▶ Your goal
Of the entries below, restate word for word only the section that runs from the line with "async_req_packed_commands : C" to the line with "Abbreviation ConnectionMap := (gmap", counting both ends.

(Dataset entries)
==========

(* ===== verification/ClusterSync.v ===== *)
(** * The synchronous cluster connection

    [cluster_handling/sync_connection/mod.rs]: one connection per node, the slot
    map that says which node answers a request, the loop of [request] that
    follows redirections, waits, reconnects and refreshes the slot map, requests
    to several nodes, and pipelines split by node.

    The node connections implement [Connect]; the [n]-th attempt to connect gives
    what [connect_to n] says, so a node may come and go;
    [Connection_connect] is the instance of the crate.  The maps and sets of the
    standard library are iterated in the order of [hash_order].  The two
    [RefCell]s matter in one place: [slots_borrowed] says that [slots] is mutably
    borrowed, and borrowing it again panics.  [thread::sleep] records the time
    slept.  The text of an error in the message of another is [ErrorDisplay]. *)

From S2P Require Import Prelude Text Float64 Combine Errors Types Parser Codec Cmd Convert Pipeline Slots Routing Effects ConnInfo Connection ClusterClient ClusterBuilder.
Local Open Scope Z_scope.

Class ErrorDisplay := error_display : RedisError -> bytes.

(** ** Requests and their outcome *)

Inductive Input :=
| Slice (cmd : bytes) (routable : Value)
| InputCmd (c : Cmd)
| Commands (cmd : bytes) (offset count : nat).

Inductive Output := Single (v : Value) | Multi (vs : list Value).

Definition value_of_output (o : Output) : Value :=
  match o with Single v => v | Multi vs => Array vs end.
Definition values_of_output (o : Output) : list Value :=
  match o with Single v => [v] | Multi vs => vs end.

#[export] Instance Routable_Input : Routable Input := {|
  r_arg_idx i idx :=
    match i with
    | Slice _ routable => r_arg_idx routable idx
    | InputCmd c => r_arg_idx c idx
    | Commands _ _ _ => Some None
    end;
  r_position i candidate :=
    match i with
    | Slice _ routable => r_position routable candidate
    | InputCmd c => r_position c candidate
    | Commands _ _ _ => None
    end;
  r_len i := match i with Slice _ routable => r_len routable | InputCmd c => r_len c | Commands _ _ _ => O end
|}.

(** [Input::send]. *)
Definition send_input {C} `{ConnectionLike C} (i : Input) : action C Output :=
  match i with
  | Slice cmd _ => v ← req_packed_command cmd; v ← lift (extract_error v); mret (Single v)
  | InputCmd c => v ← req_command c; v ← lift (extract_error v); mret (Single v)
  | Commands cmd offset count =>
      vs ← req_packed_commands cmd offset count;
      vs ← lift (extract_error_vec vs); mret (Multi vs)
  end.

(** The trait [Connect], with the rest of [ConnectionLike]. *)
Class Connect (C : Type) `{!ConnectionLike C} := {
  connect_to : nat -> ConnectionInfo -> Duration -> exec unit C;
  node_send_packed_command : bytes -> action C unit;
  node_recv_response : action C Value;
  node_set_read_timeout : option Duration -> action C unit;
  node_set_write_timeout : option Duration -> action C unit;
  node_check_connection : action C bool;
  node_is_open : C -> bool
}.
(** ** An example *)

Module Watched.
(** [PDropped] is the end of a connection that the other side has closed. *)
Inductive Peer := PSentinel | PMaster | PReplica | PDropped.
Definition node (h : string) (p : Z) : ConnectionInfo :=
  {| addr := Tcp (bs h) p; redis_settings := RedisConnectionInfo_default; tcp_settings := TcpSettings_default |}.
Definition entry (ip flags : string) : Value :=
  Map (map (fun '(k, v) => (BulkString (bs k), BulkString (bs v)))
    [("name", "svc"); ("ip", ip); ("port", "6379"); ("flags", flags)]).
Definition known_masters : list Value :=
  [entry "10.0.0.5" "master,s_down"; entry "10.0.0.1" "master"; entry "10.0.0.2" "master"].
Definition known_replicas : list Value :=
  [entry "10.0.0.1" "slave"; entry "10.0.0.6" "slave,o_down"; entry "10.0.0.3" "slave"].
Definition peer_answer (c : Cmd) (p : Peer) : Value :=
  let packed := get_packed_command c in
  match p with
  | PSentinel =>
      if bytes_eqb packed (get_packed_command sentinel_masters_cmd) then Array known_masters
      else if bytes_eqb packed (get_packed_command (sentinel_replicas_cmd (bs "svc"))) then Array known_replicas
      else Array [BulkString (bs "sentinel"); Array [BulkString (bs "svc")]]
  | PMaster => Array [BulkString (bs "master"); Int 10; Array []]
  | PReplica => Array [BulkString (bs "slave"); BulkString (bs "10.0.0.2"); Int 6379;
                       BulkString (bs "connected"); Int 10]
  | PDropped => Nil
  end.
#[local] Instance peer_like : ConnectionLike Peer := {|
  req_packed_command _ := mret Nil;
  req_packed_commands _ _ _ := mret [];
  req_command c := fun p => match p with
    | PDropped => Return (Err (redis_error_of_io ConnectionReset)) p
    | _ => Return (Ok (peer_answer c p)) p
    end;
  supports_pipelining _ := true
|}.
(** The address identifies a node. *)
Definition is_at (i j : ConnectionInfo) : bool := bool_decide (addr i = addr j).
(** The first sentinel is down. *)
Definition infos : list ConnectionInfo := [node "10.0.0.9" 26379; node "10.0.0.8" 26379].
Definition up (i : ConnectionInfo) : bool := is_at i (node "10.0.0.8" 26379).
#[local] Instance peer_dial : Dial Peer := fun _ i =>
  if is_at i (node "10.0.0.9" 26379) then Return (Err (redis_error_of_io ConnectionRefused)) ()
  else if up i then Return (Ok PSentinel) ()
  else if is_at i (node "10.0.0.2" 6379) then Return (Ok PMaster) ()
  else Return (Ok PReplica) ().
#[local] Instance no_float_display : F64Display := fun _ => [].
#[local] Existing Instance lowest.
#[local] Existing Instance lowest_range.
#[local] Existing Instance no_pem.
(* ===== verification/Pools.v ===== *)
(** * Clients as connections, and connection pools

    The implementation of [ConnectionLike] for [Client] in [client.rs], which opens a
    connection for every request, the constructors of [Client] and of the connections
    of a cluster client, the locked sentinel clients, and the adapters to
    the pools of the bb8 and r2d2 crates, [bb8.rs] and [r2d2.rs]: what a pool asks
    before it hands out a connection again. *)

From S2P Require Import Prelude Text Float64 Combine Errors Types Parser Codec Cmd Convert Args Pipeline.
From S2P Require Import Slots Routing Multiplexed Caching Effects Tls ConnInfo Connection Dialing Clients ClusterClient ClusterSync Sentinel.
Local Open Scope Z_scope.

(** ** Clients *)

(** [inner_build_with_tls] of [tls.rs]. *)
Definition inner_build_with_tls `{Pem} (i : ConnectionInfo) (certificates : TlsCertificates)
    : result RedisError Client :=
  tls_params ← retrieve_tls_certificates certificates;
  match addr i with
  | TcpTls host port insecure _ =>
      Ok {| client_info := set_addr i (TcpTls host port insecure (Some tls_params)) |}
  | _ => invalid_config "Constructing a TLS client requires a URL with the `rediss://` scheme"
  end.
Definition build_with_tls `{Pem} (i : result RedisError ConnectionInfo) (certificates : TlsCertificates)
    : result RedisError Client :=
  connection_info ← i; inner_build_with_tls connection_info certificates.

Section client.
Context {C : Type} `{CL : ConnectionLike C} `{DI : !Dial C} (open_of : C -> bool).
Lemma poll_one_conserves closed k future s next s' : poll_one closed k future s = Some (next, s') ->
  conserves closed s s'.
Proof.
  unfold poll_one. destruct (in_flight_requests s !! k) as [x|] eqn:Hk; [|naive_solver].
  pose proof (delete_known k x s Hk) as Hd. unfold poll_request.
  assert (forall g, known (with_answers [] g (with_in_flight (delete k) s)) = known (with_in_flight (delete k) s)) as Hn
    by (intros g; unfold known, answered_to; simpl; by rewrite app_nil_r).
  destruct (request x) as [r|]; simpl in *.
  - destruct (is_closed closed (sender r)) eqn:Ec; [intros; simplify_eq/=|].
    { exists (channel (sender r)). rewrite Hd, Hn. split; [apply (comm (++))|]. destruct (sender r); [|done].
      apply bool_decide_eq_true in Ec. by constructor. }
    destruct (request_state x), future as [| |result]; simpl; intros Hs; simplify_eq/=; try done.
    + destruct (choose_response result r (request_params x) (inner_rng s)) as [[[[sent y] action] g]|] eqn:Er;
        simpl in Hs; [|done]. simplify_eq. exists []. rewrite app_nil_r. split; [|done]. rewrite Hd. symmetry.
      by apply (chosen_known result r (request_params x) (with_in_flight (delete k) s) sent y action g).
    + exists []. rewrite app_nil_r. split; [|done]. rewrite Hd. symmetry.
      rewrite (adds_known _ _ _ (launch_adds r _)). by rewrite Hn.
  - intros; simplify_eq/=. exists []. rewrite app_nil_r. split; [|done]. by rewrite Hd, Hn.
Qed.

Lemma poll_ready_conserves closed l action s action' s' : poll_ready closed l action s = Some (action', s') ->
  conserves closed s s'.
Proof.
  revert action s. induction l as [|[k future] l IH]; intros action s; simpl; [naive_solver|].
  destruct (poll_one closed k future s) as [[next s1]|] eqn:E; simpl; [|done]. intros Hs.
  trans s1; [by eapply poll_one_conserves|by eapply IH].
Qed.

Lemma poll_complete_conserves closed l s action s' : poll_complete closed l s = Some (action, s') ->
  conserves closed s s'.
Proof.
  unfold poll_complete, poll_in_flight.
  destruct (poll_ready closed l Action_None (dispatch_pending closed s)) as [[a s1]|] eqn:E; simpl; [|done].
  intros; simplify_eq. trans (dispatch_pending closed s); [apply dispatch_conserves|by eapply poll_ready_conserves].
Qed.

Lemma retry_all_known e l s s' : retry_all e l s = Some s' -> channels l.*1 ++ known s ≡ₚ known s'.
Proof.
  revert s. induction l as [|[r params] l IH]; intros s; simpl; [naive_solver|].
  destruct (choose_response _ r params (inner_rng s)) as [[[[sent x] action] g]|] eqn:E; simpl; [|done].
  intros Hs. rewrite <- (IH _ Hs), (chosen_known _ _ _ _ _ _ _ _ E), !app_assoc.
  apply Permutation_app_tail, Permutation_app_comm.
Qed.

Lemma taken_none l : omap request (map taken l) = @nil (PendingRequest C).
Proof. induction l as [|x l IH]; [done|]. simpl. unfold taken at 1. destruct (request x) eqn:E; simpl; by rewrite ?E. Qed.
Lemma taken_requests (l : list (Request C)) :
  (omap (fun x => (fun p => (p, request_params x)) <$> request x) l).*1 = omap request l.
Proof. induction l as [|x l IH]; [done|]. simpl. destruct (request x); simpl; [by f_equal|done]. Qed.

Lemma send_refresh_error_known s s' : send_refresh_error s = Some s' -> known s ≡ₚ known s'.
Proof.
  unfold send_refresh_error. destruct (refresh_error s) as [e|]; [|naive_solver].
  set (l := omap _ (in_flight_requests s)). pose proof (taken_requests (in_flight_requests s)) as Hl. fold l in Hl.
  assert (forall s0, pending_requests s0 = pending_requests s -> in_flight_requests s0 = map taken (in_flight_requests s) ->
    answered s0 = answered s -> channels l.*1 ++ known s0 ≡ₚ known s) as Hk.
  { intros s0 Hp Hf Ha. unfold known, held, answered_to. rewrite Hp, Hf, Ha, taken_none, Hl, !channels_app, app_nil_r, !app_assoc.
    apply Permutation_app_tail, Permutation_app_comm. }
  assert (retry_all e l (with_in_flight (map taken) (with_state (conn_state s) None s)) = Some s' -> known s ≡ₚ known s') as Hr.
  { intros Hs. rewrite <- (retry_all_known _ _ _ _ Hs). symmetry. by apply Hk. }
  destruct l as [|x l'] eqn:El; [|done]. simpl. destruct (pending_requests s) as [|p ps] eqn:Ep; [done|].
  intros Hs. rewrite <- (retry_all_known e [(p, inner_params s)] _ _ Hs). unfold known, held. simpl. rewrite Ep, taken_none, app_nil_r.
  rewrite <- Hl. simpl. by rewrite !app_nil_r, <- app_assoc.
Qed.

Lemma flush_round_conserves closed x s f s' : flush_round closed x s = Some (f, s') -> conserves closed s s'.
Proof.
  unfold flush_round. destruct (send_refresh_error s) as [s1|] eqn:E1; simpl; [|done].
  apply send_refresh_error_known in E1.
  set (s2 := poll_reconnects _ _ _ s1).
  assert (known s1 ≡ₚ known s2) as E2 by (unfold s2, poll_reconnects; by rewrite resubscribe_known).
  destruct (poll_recover (recovered x) (resubscriptions x) s2) as [res s3] eqn:E3.
  assert (known s2 ≡ₚ known s3) as E3'.
  { unfold poll_recover in E3. repeat case_match; simplify_eq; by rewrite ?resubscribe_known. }
  assert (conserves closed s s3) as Hc.
  { apply known_conserves. by rewrite E1, E2, E3'. }
  intros Hs. trans s3; [exact Hc|]. destruct res as [[?|e]|]; simplify_eq; try by apply known_conserves.
  destruct (poll_complete closed (futures x) s3) as [[action s4]|] eqn:E4; simpl in Hs; [|done].
  trans s4; [by eapply poll_complete_conserves|]. destruct action as [[]|]; simplify_eq; by apply known_conserves.
Qed.
End conservation.
(* ===== verification/ClusterAsync.v ===== *)
(** * The asynchronous cluster connection

    [Core] of [cluster_handling/async_connection/mod.rs]: the connections to the
    nodes with their states, the choice of a connection for a request, attempts of
    requests, requests to several nodes, the refresh of the slot map, the repair of
    connections and the renewal of subscriptions; and the user's side of the
    connection.  The queue that drives the attempts is [ClusterInner].

    A connection to a node is a handle that is cloned freely; what is sent over it
    changes the world behind it, [W].  [AsyncConnect] is the trait [Connect] with
    the requests of [ConnectionLike].  Functions run without interruption; those
    that hold the lock of the connection map do so in the code, too.  The channels
    on which the parts of a request are answered are numbers: [await] gives what is
    received on them, and results arrive in the order of [arrival_order]. *)

From S2P Require Import Prelude Text Errors Types Parser Codec Cmd Convert Pipeline Slots Routing Subscription Caching Effects ConnInfo Clients ClusterClient ClusterBuilder ClusterSync ClusterRequest ClusterInner.
Local Open Scope Z_scope.

(** The configuration that [connect_and_check] passes on; the cache manager is
    represented by its configuration. *)
Record NodeConfig := {
  node_connection_timeout : option Duration; node_response_timeout : option Duration;
  node_push_sender : option NodeAddress; node_dns_resolver : option Arc;
  node_cache : option CacheConfig; node_credentials_provider : option Arc;
  node_concurrency_limit : option Z;
  node_write_backpressure_boundary : option Z
}.

Class AsyncConnect (C W : Type) := {
  connect_with_config : ConnectionInfo -> NodeConfig -> action W C;
  async_req_packed_command : C -> Cmd -> action W Value;
  async_req_packed_commands : C -> Pipeline -> nat -> nat -> action W (list Value)
}.

Class ArrivalOrder := {
  arrival_order : forall {A : Type}, list A -> list A;
  arrival_order_perm : forall {A} (l : list A), arrival_order l ≡ₚ l
}.

(** ** Connections *)

Inductive ConnState (C : Type) := Connected (c : C) | Reconnecting (c : C) | Connecting.
Arguments Connected {C} c.
Arguments Reconnecting {C} c.
Arguments Connecting {C}.

Section conn_state.
Context {C : Type}.

Definition connected (s : ConnState C) : option C := match s with Connected c => Some c | _ => None end.
Definition connected_or_reconnecting (s : ConnState C) : option C :=
  match s with Connected c | Reconnecting c => Some c | Connecting => None end.
Definition into_conn (s : ConnState C) : option C :=
  match s with Connected c | Reconnecting c => Some c | Connecting => None end.

Abbreviation ConnectionMap := (gmap NodeAddress (ConnState C)).

Definition mark_reconnecting (m : ConnectionMap) (a : NodeAddress) : ConnectionMap :=
  <[a := match m !! a with
         | Some (Connected c) => Reconnecting c
         | Some other => other
         | None => Connecting
         end]> m.

Definition is_connected (s : ConnState C) : bool := match s with Connected _ => true | _ => false end.
(** [Reconnecting] or [Connecting]. *)
Definition in_repair (m : ConnectionMap) (a : NodeAddress) : bool :=
  match m !! a with Some (Reconnecting _) | Some Connecting => true | _ => false end.
End conn_state.

Definition skip_limit (c : Cmd) : Cmd :=
  {| data := data c; args := args c; cursor := cursor c; no_response := no_response c;
     skip_concurrency_limit := true; cache := cache c |}.

(** [build_slot_map]. *)
Definition build_slot_map (m : SlotMap) (l : list SlotRange) : SlotMap := fill_slots (SlotMap_clear m) l.

Section core.
Context `{BP : BuildProfile} `{HO : HashOrder} `{AO : ArrivalOrder} `{CR : Crc16} `{RR : RandRange}.
Context `{ED : ErrorDisplay}.
Context {S : Type} `{!ReadRoutingStrategy S} {C W : Type} `{AC : AsyncConnect C W}.

Record Core := {
  conn_map : gmap NodeAddress (ConnState C);
  core_slots : SlotMap;
  core_params : ClusterParams S;
  (* pending_requests_tx *)
  outbox : list (PendingRequest C);
  core_initial_nodes : list ConnectionInfo;
  subscription_tracker : option SubscriptionTracker;
  core_strategy : option S;
  core_rng : rng;
  channels_made : nat;
  world : W
}.

Definition with_conns (f : gmap NodeAddress (ConnState C) -> gmap NodeAddress (ConnState C)) (s : Core) : Core :=
  {| conn_map := f (conn_map s); core_slots := core_slots s; core_params := core_params s; outbox := outbox s;
     core_initial_nodes := core_initial_nodes s; subscription_tracker := subscription_tracker s;
     core_strategy := core_strategy s; core_rng := core_rng s; channels_made := channels_made s; world := world s |}.
Definition with_slot_map (m : SlotMap) (s : Core) : Core :=
  {| conn_map := conn_map s; core_slots := m; core_params := core_params s; outbox := outbox s;
     core_initial_nodes := core_initial_nodes s; subscription_tracker := subscription_tracker s;
     core_strategy := core_strategy s; core_rng := core_rng s; channels_made := channels_made s; world := world s |}.
Definition with_choice (st : option S) (g : rng) (s : Core) : Core :=
  {| conn_map := conn_map s; core_slots := core_slots s; core_params := core_params s; outbox := outbox s;
     core_initial_nodes := core_initial_nodes s; subscription_tracker := subscription_tracker s;
     core_strategy := st; core_rng := g; channels_made := channels_made s; world := world s |}.
Definition with_tracker (t : option SubscriptionTracker) (s : Core) : Core :=
  {| conn_map := conn_map s; core_slots := core_slots s; core_params := core_params s; outbox := outbox s;
     core_initial_nodes := core_initial_nodes s; subscription_tracker := t;
     core_strategy := core_strategy s; core_rng := core_rng s; channels_made := channels_made s; world := world s |}.
Definition with_world (w : W) (s : Core) : Core :=
  {| conn_map := conn_map s; core_slots := core_slots s; core_params := core_params s; outbox := outbox s;
     core_initial_nodes := core_initial_nodes s; subscription_tracker := subscription_tracker s;
     core_strategy := core_strategy s; core_rng := core_rng s; channels_made := channels_made s; world := w |}.
Definition send_pending (l : list (PendingRequest C)) (made : nat) (s : Core) : Core :=
  {| conn_map := conn_map s; core_slots := core_slots s; core_params := core_params s; outbox := outbox s ++ l;
     core_initial_nodes := core_initial_nodes s; subscription_tracker := subscription_tracker s;
     core_strategy := core_strategy s; core_rng := core_rng s;
     channels_made := (channels_made s + made)%nat; world := world s |}.

Notation core := (action Core).

(** [InnerCore] as [ClusterConnInner::new] makes it. *)
Definition InnerCore_new (nodes : list ConnectionInfo) (params : ClusterParams S) (has_push_sender : bool)
    (g : rng) (w : W) : Core :=
  {| conn_map := ∅; core_slots := SlotMap_new; core_params := params; outbox := [];
     core_initial_nodes := nodes;
     subscription_tracker := if has_push_sender then Some SubscriptionTracker_default else None;
     core_strategy := (fun f => f ()) <$> read_routing_factory params;
     core_rng := g; channels_made := 0; world := w |}.

(** An operation over a connection. *)
Definition over {A} (m : action W A) : core A := fun s =>
  match m (world s) with
  | Return r w => Return r (with_world w s)
  | Waiting => Waiting
  | Panicked => Panicked
  end.

Definition node_config (node : NodeAddress) (info : ConnectionInfo) (p : ClusterParams S) : NodeConfig :=
  {| node_connection_timeout := Some (connection_timeout p); node_response_timeout := response_timeout p;
     node_push_sender := if supports_resp3 (info_protocol (redis_settings info)) then Some node else None;
     node_dns_resolver := async_dns_resolver p; node_cache := cp_cache_manager p;
     node_credentials_provider := credentials_provider p;
     node_concurrency_limit := connection_concurrency_limit p;
     node_write_backpressure_boundary := write_backpressure_boundary p |}.
(** * Consistent-hashing rings of [wangzeping722/consistent]

    A shallow embedding of the two ring implementations of the repository,

    - [Consistent]      (consistent.go):  string nodes, 32-bit positions,
                        one occupant per position, [Get]/[GetTwo]/[GetN]/[Set];
    - [ConsistentHash]  (consistent1.go): arbitrary nodes, 64-bit positions,
                        a list of occupants per position, weighted adds;

    followed by the properties of the specification that were checked
    against them.

    Conventions.  Go integers are [Z] with their wrap-around written out
    where an operation can leave the range; slice indices are [nat]
    (they are never negative in the source); [map[K]V] is a [gmap];
    a Go string is a [string] (a sequence of bytes).  The mutexes are not
    modelled: every operation holds the lock for its whole body, so each
    one is an atomic step on the state. *)

From Stdlib Require Import ZArith Ascii String List Lia.
From stdpp Require Import base numbers option list sorting strings gmap fin_maps.

Local Open Scope string_scope.
Local Open Scope list_scope.
Local Open Scope Z_scope.

(** ** Outcomes of a Go call

    A call returns a value, panics (index out of range, division by zero,
    negative slice capacity), or is still running when the fuel given to
    one of its loops is spent. *)

Inductive outcome (A : Type) : Type :=
  | Done (a : A)
  | Panic
  | OutOfFuel.
Arguments Done {A} a.
Arguments Panic {A}.
Arguments OutOfFuel {A}.

(** Sequencing, written [x ← e; k] below. *)
#[global] Instance outcome_ret : MRet outcome := fun A a => Done a.
#[global] Instance outcome_bind : MBind outcome := fun A B f x =>
  match x with
  | Done a => f a
  | Panic => Panic
  | OutOfFuel => OutOfFuel
  end.

(** ** Machine integers *)

Definition uint32_wrap (z : Z) : Z := z mod 2 ^ 32.
Definition uint64_wrap (z : Z) : Z := z mod 2 ^ 64.
(** [int] and [int64] (two's complement, 64 bits). *)
Definition int64_wrap (z : Z) : Z := (z + 2 ^ 63) mod 2 ^ 64 - 2 ^ 63.

(** ** Bytes and strings *)

Definition byte_of (a : ascii) : Z := Z.of_N (N_of_ascii a).

(** [[]byte(s)] *)
Fixpoint bytes (s : string) : list Z :=
  match s with
  | EmptyString => []
  | String a s' => byte_of a :: bytes s'
  end.

(** [len(s)] *)
Definition len (s : string) : Z := Z.of_nat (String.length s).
(** ** A failed fetch *)

(** C6, as the program has it: when the request fails, the body is not
    the expected JSON, its ["code"] is not ["0"] or the price does not
    parse, the prices, the threshold, the time of the last update and the
    settings file are as before, no notification is raised and no menu
    assigned, however [get_eth_price] ends; if it returns, it returns
    [False] and the iteration ends there without raising; and it does
    return, so that no exception reaches the caller, when the print of
    the error message succeeds, and always when the cause is the
    ["code"], for which nothing is printed. *)
Theorem failed_fetch_changes_nothing (net : http) (now : string) (w : world) :
  no_price net ->
  (self (world_after (get_eth_price net now w)) = self w
   /\ files (world_after (get_eth_price net now w)) = files w
   /\ notifications (trace (world_after (get_eth_price net now w)))
      = notifications (trace w)
   /\ menu_assignments (trace (world_after (get_eth_price net now w)))
      = menu_assignments (trace w))
  /\ world_after (tick net now w) = world_after (get_eth_price net now w)
  /\ (forall fetched w',
        get_eth_price net now w = Ok fetched w' ->
        fetched = false /\ tick net now w = Ok tt w')
  /\ (stdout_error (files w) = None \/ fetched_price net = Val None ->
      exists w', get_eth_price net now w = Ok false w'
                 /\ tick net now w = Ok tt w').
Proof.
  intros Hnone. unfold no_price in Hnone.
  rewrite tick_cases, get_eth_price_cases. unfold handled.
  destruct (fetched_price net) as [[price|]|e].
  - destruct (Hnone price). reflexivity.
  - split; [repeat split; reflexivity|].
    split; [reflexivity|]. split.
    + intros fetched w' H. injection H as <- <-. split; reflexivity.
    + intros _. exists w. split; reflexivity.
  - destruct (stdout_error (files w)) as [failure|]; simpl.
    + split; [repeat split; reflexivity|].
      split; [reflexivity|]. split.
      * intros fetched w' H. discriminate H.
      * intros [H | H]; discriminate H.
    + rewrite notifications_app, menu_assignments_app. simpl.
      rewrite app_nil_r, Nat.add_0_r.
      split; [repeat split; reflexivity|].
      split; [reflexivity|]. split.
      * intros fetched w' H. injection H as <- <-. split; reflexivity.
      * intros _. eexists. split; reflexivity.
Qed.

==========

▶ Final answer
  async_req_packed_commands : C -> Pipeline -> nat -> nat -> action W (list Value)
}.

Class ArrivalOrder := {
  arrival_order : forall {A : Type}, list A -> list A;
  arrival_order_perm : forall {A} (l : list A), arrival_order l ≡ₚ l
}.

(** ** Connections *)

Inductive ConnState (C : Type) := Connected (c : C) | Reconnecting (c : C) | Connecting.
Arguments Connected {C} c.
Arguments Reconnecting {C} c.
Arguments Connecting {C}.

Section conn_state.
Context {C : Type}.

Definition connected (s : ConnState C) : option C := match s with Connected c => Some c | _ => None end.
Definition connected_or_reconnecting (s : ConnState C) : option C :=
  match s with Connected c | Reconnecting c => Some c | Connecting => None end.
Definition into_conn (s : ConnState C) : option C :=
  match s with Connected c | Reconnecting c => Some c | Connecting => None end.

Abbreviation ConnectionMap := (gmap NodeAddress (ConnState C)).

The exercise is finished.